**WHAT YOU HAVE TO DO:** Which lines in the records below contain the word "strings"? Copy each one out.

Items from a dataset:
☆ ☆ ☆ ☆ ☆

(** * DITA-to-CSV converter: a shallow embedding of [Ditatocsvnew2.py]

    The converter walks parsed XML documents with BeautifulSoup, pulls
    labelled pieces of text out of them and assembles one CSV row per
    (base file, testcase file) pair.  This development embeds

    - the Python [str] operations the script relies on,
    - the parsed tree together with [find_all], [find] and
      [get_text(strip=True)],
    - the five extraction functions and the pairing / row assembly of
      [process_folder],

    and proves the properties the specification states about them.

    Characters are code points below 256 (the type [ascii]); the tables for
    [str.isspace] and [str.lower] are the ones of Python 3 on that range. *)

From Stdlib Require Import Ascii.
From stdpp Require Import base option list strings gmap.

Local Open Scope char_scope.

(** ** Python [str] operations *)

Module PyStr.

(** [c.isspace()] for a code point below 256: TAB, LF, VT, FF, CR,
    FS, GS, RS, US, SPACE, NEL and NBSP. *)
Definition isspace (c : ascii) : bool :=
  match c with
  | "009" | "010" | "011" | "012" | "013"
  | "028" | "029" | "030" | "031" | "032"
  | "133" | "160" => true
  | _ => false
  end.

(** [c.lower()] for a code point below 256: [A-Z] and the Latin-1
    capitals U+00C0..U+00DE (the multiplication sign U+00D7 apart) move up
    by 32; every other code point is its own lower case. *)
Definition lower_char (c : ascii) : ascii :=
  let n := nat_of_ascii c in
  if (65 <=? n)%nat && (n <=? 90)%nat then ascii_of_nat (n + 32)
  else if (192 <=? n)%nat && (n <=? 222)%nat && negb (n =? 215)%nat
       then ascii_of_nat (n + 32)
  else c.

Fixpoint lower (s : string) : string :=
  match s with
  | EmptyString => EmptyString
  | String c s' => String (lower_char c) (lower s')
  end.

(** [s.lstrip()], [s.rstrip()] and [s.strip()]. *)
Fixpoint lstrip (s : string) : string :=
  match s with
  | EmptyString => EmptyString
  | String c s' => if isspace c then lstrip s' else s
  end.

Fixpoint rstrip (s : string) : string :=
  match s with
  | EmptyString => EmptyString
  | String c s' =>
      match rstrip s' with
      | EmptyString => if isspace c then EmptyString else String c EmptyString
      | r => String c r
      end
  end.

Definition strip (s : string) : string := rstrip (lstrip s).

(** [s.startswith(p)]. *)
Fixpoint startswith (s p : string) {struct p} : bool :=
  match p, s with
  | EmptyString, _ => true
  | String _ _, EmptyString => false
  | String a p', String b s' => if decide (a = b) then startswith s' p' else false
  end.

(** [s.endswith(p)]: [s] is [p], or the rest of [s] ends with [p]. *)
Fixpoint endswith (s p : string) : bool :=
  bool_decide (s = p)
  || match s with
     | EmptyString => false
     | String _ s' => endswith s' p
     end.

(** [p in s] for strings: [p] starts at some position of [s]. *)
Fixpoint contains (s p : string) : bool :=
  startswith s p
  || match s with
     | EmptyString => false
     | String _ s' => contains s' p
     end.

(** [s.replace(old, new)] for a non-empty [old]: the occurrences of [old]
    are taken from the left and do not overlap.  [skip] counts the
    characters of a matched occurrence still to be dropped. *)
Fixpoint replace_from (skip : nat) (old new s : string) : string :=
  match s with
  | EmptyString => EmptyString
  | String c s' =>
      match skip with
      | S k => replace_from k old new s'
      | O =>
          if startswith s old
          then new +:+ replace_from (String.length old - 1) old new s'
          else String c (replace_from 0 old new s')
      end
  end.
(** A row of [v2_features_weekly.csv]; [weekly_quantity] is a sum over
    line items and is never NaN. *)
Record Row := {
  sku : Z;
  year_week : string;
  weekly_quantity : Q;
  lag1_quantity : option Q;
  lag2_quantity : option Q;
  lag4_quantity : option Q;
  rolling_avg_4w : option Q
}.

(** The cells of [feature_cols], line 92. *)
Definition feature_cols (r : Row) : list (option Q) :=
  [lag1_quantity r; lag2_quantity r; lag4_quantity r; rolling_avg_4w r].

(** The rows [dropna(subset=feature_cols)] keeps. *)
Definition notna_features (r : Row) : bool := forallb notna (feature_cols r).

(** One row of [df[feature_cols].values], on a row [dropna] kept. *)
Definition features (r : Row) : list Q := default 0%Q <$> feature_cols r.

(** Line 75: a comparison of strings. *)
Definition is_h1 (r : Row) : bool := String.leb (year_week r) "2025-W26".

Definition h1_data (weekly : list Row) : list Row := List.filter is_h1 weekly.

Definition h2_data (weekly : list Row) : list Row :=
  List.filter (fun r => negb (is_h1 r)) weekly.

(** Lines 89 and 95: the SKUs with at least 4 rows in the first half,
    in the order of the group keys. *)
Definition eligible_skus (weekly : list Row) : list Z :=
  List.filter
    (fun s => 4 <=? default 0 (group_sizes sku (h1_data weekly) !! s))
    (merge_sort Z.le (unique (sku <$> h1_data weekly))).

(** One entry of [sku_results], lines 135-142. *)
Record Prediction := {
  p_sku : Z;
  p_year_week : string;
  actual : Q;
  predicted : Q;
  abs_error : Q;
  pct_error : Q
}.

(** One entry of [sku_h1_actuals], lines 150-156 (without the
    description). *)
Record Actual := {
  a_sku : Z;
  a_year_week : string;
  a_actual : Q
}.

(** The variables the loop of line 103 updates. *)
Record State := {
  sku_results : list Prediction;
  sku_h1_actuals : list Actual;
  trained_count : nat;
  skipped_count : nat
}.

Section Pipeline.
Context `{Library}.

(** [train_xgboost_model], lines 44-56; [None] when the fit raises. *)
Definition train_xgboost_model (w : World) (X_train : list (list Q))
    (y_train : list Q) (X_test : list (list Q)) : option (list Q) :=
  match gbr_fit w {| n_estimators := 100; max_depth := 5;
                     learning_rate := 1 # 10;
                     min_samples_split := 5; min_samples_leaf := 2;
                     random_state := Some 42%Z |} X_train y_train with
  | Some model => Some ((fun x => clip0 (predict model x)) <$> X_test)
  | None => None
  end.

Definition skip (st : State) : State :=
  {| sku_results := sku_results st;
     sku_h1_actuals := sku_h1_actuals st;
     trained_count := trained_count st;
     skipped_count := S (skipped_count st) |}.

☆ ☆ ☆ ☆ ☆

**WRITTEN RESPONSE:**
From stdpp Require Import base option list strings gmap.
(** [p in s] for strings: [p] starts at some position of [s]. *)
(** Line 75: a comparison of strings. *)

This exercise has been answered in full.